Task:
Among the entries below, take the line with "level <- loop 18 random_step (0, r);" and the line with "e <- loop (2 + size", and output them and every line between them exactly, with nothing else.

======== Data section

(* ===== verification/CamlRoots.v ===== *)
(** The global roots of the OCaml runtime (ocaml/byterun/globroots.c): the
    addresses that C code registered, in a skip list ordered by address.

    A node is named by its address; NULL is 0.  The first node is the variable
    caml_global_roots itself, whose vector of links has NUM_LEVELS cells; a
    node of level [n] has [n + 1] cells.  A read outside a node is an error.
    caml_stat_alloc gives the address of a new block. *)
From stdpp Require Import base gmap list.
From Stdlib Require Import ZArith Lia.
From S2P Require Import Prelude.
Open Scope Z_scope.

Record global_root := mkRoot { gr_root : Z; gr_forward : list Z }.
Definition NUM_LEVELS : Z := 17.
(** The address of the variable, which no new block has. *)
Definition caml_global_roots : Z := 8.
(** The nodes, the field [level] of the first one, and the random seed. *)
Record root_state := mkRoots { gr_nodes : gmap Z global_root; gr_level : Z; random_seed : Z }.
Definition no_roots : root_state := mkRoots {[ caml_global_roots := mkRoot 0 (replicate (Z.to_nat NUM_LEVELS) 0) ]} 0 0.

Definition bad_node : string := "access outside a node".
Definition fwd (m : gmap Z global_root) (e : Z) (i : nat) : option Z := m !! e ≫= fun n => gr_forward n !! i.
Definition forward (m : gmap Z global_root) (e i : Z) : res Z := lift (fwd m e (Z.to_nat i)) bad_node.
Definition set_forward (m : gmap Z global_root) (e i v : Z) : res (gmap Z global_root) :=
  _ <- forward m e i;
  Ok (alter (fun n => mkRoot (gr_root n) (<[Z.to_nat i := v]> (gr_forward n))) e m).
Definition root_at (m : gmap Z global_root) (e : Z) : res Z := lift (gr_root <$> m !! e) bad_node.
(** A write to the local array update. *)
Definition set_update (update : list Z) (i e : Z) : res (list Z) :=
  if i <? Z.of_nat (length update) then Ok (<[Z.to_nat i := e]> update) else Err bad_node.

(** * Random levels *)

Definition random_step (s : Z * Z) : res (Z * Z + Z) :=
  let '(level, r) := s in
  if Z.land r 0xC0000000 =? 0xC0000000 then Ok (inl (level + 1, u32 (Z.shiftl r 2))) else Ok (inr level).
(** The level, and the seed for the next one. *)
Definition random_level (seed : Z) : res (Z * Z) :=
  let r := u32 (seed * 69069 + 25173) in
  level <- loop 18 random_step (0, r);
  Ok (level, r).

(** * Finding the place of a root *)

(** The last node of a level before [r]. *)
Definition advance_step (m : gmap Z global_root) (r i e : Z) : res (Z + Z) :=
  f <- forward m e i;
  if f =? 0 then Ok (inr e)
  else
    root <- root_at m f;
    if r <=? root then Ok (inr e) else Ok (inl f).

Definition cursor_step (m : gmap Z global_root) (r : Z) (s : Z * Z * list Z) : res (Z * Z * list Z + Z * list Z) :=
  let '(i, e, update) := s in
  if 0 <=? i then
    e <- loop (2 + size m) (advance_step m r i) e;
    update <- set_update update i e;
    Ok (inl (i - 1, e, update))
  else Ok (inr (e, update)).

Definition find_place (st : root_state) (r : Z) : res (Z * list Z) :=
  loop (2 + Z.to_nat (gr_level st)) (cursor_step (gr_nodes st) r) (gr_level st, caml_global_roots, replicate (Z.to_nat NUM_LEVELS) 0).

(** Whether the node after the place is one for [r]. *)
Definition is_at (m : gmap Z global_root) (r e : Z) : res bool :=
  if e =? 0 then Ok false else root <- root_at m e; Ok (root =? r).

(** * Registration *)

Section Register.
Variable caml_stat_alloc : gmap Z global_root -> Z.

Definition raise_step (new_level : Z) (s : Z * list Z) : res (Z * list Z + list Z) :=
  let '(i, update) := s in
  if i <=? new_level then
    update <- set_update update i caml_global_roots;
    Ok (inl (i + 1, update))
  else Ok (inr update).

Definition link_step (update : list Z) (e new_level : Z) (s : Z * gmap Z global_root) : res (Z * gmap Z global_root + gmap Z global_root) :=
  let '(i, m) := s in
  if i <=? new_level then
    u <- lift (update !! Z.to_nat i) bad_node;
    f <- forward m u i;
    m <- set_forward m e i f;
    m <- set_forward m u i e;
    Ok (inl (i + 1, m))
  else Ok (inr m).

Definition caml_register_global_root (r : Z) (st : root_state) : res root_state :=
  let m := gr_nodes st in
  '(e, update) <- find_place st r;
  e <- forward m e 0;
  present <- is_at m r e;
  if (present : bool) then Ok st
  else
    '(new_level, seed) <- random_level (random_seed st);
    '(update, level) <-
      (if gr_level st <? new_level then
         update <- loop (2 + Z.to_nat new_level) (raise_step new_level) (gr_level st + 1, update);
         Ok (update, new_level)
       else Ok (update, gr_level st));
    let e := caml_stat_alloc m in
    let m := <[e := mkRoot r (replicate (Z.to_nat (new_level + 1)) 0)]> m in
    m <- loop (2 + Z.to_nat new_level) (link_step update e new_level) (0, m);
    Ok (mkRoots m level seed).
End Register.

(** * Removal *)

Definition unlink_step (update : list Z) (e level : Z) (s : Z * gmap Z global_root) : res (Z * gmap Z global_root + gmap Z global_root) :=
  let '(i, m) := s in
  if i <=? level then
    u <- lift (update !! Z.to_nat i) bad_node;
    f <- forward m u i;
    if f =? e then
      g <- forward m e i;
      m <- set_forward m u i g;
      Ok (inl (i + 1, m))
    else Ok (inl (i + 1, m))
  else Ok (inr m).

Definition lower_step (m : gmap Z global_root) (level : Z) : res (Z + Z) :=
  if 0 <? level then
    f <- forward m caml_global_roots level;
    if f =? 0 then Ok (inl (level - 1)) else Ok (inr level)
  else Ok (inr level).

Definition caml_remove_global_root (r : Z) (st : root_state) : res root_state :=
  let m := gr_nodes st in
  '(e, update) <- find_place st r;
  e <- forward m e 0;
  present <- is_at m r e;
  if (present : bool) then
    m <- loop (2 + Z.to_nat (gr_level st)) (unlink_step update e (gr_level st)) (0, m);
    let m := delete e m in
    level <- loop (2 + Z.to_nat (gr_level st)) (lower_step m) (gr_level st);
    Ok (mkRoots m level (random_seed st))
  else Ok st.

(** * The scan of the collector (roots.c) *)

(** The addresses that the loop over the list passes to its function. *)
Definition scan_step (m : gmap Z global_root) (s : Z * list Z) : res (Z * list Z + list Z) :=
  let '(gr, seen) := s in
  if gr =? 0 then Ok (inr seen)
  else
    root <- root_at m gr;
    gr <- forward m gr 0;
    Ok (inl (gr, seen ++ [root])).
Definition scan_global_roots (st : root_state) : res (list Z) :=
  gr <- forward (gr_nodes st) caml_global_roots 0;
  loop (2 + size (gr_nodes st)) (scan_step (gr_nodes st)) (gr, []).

================

Exercise response:
  level <- loop 18 random_step (0, r);
  Ok (level, r).

(** * Finding the place of a root *)

(** The last node of a level before [r]. *)
Definition advance_step (m : gmap Z global_root) (r i e : Z) : res (Z + Z) :=
  f <- forward m e i;
  if f =? 0 then Ok (inr e)
  else
    root <- root_at m f;
    if r <=? root then Ok (inr e) else Ok (inl f).

Definition cursor_step (m : gmap Z global_root) (r : Z) (s : Z * Z * list Z) : res (Z * Z * list Z + Z * list Z) :=
  let '(i, e, update) := s in
  if 0 <=? i then
    e <- loop (2 + size m) (advance_step m r i) e;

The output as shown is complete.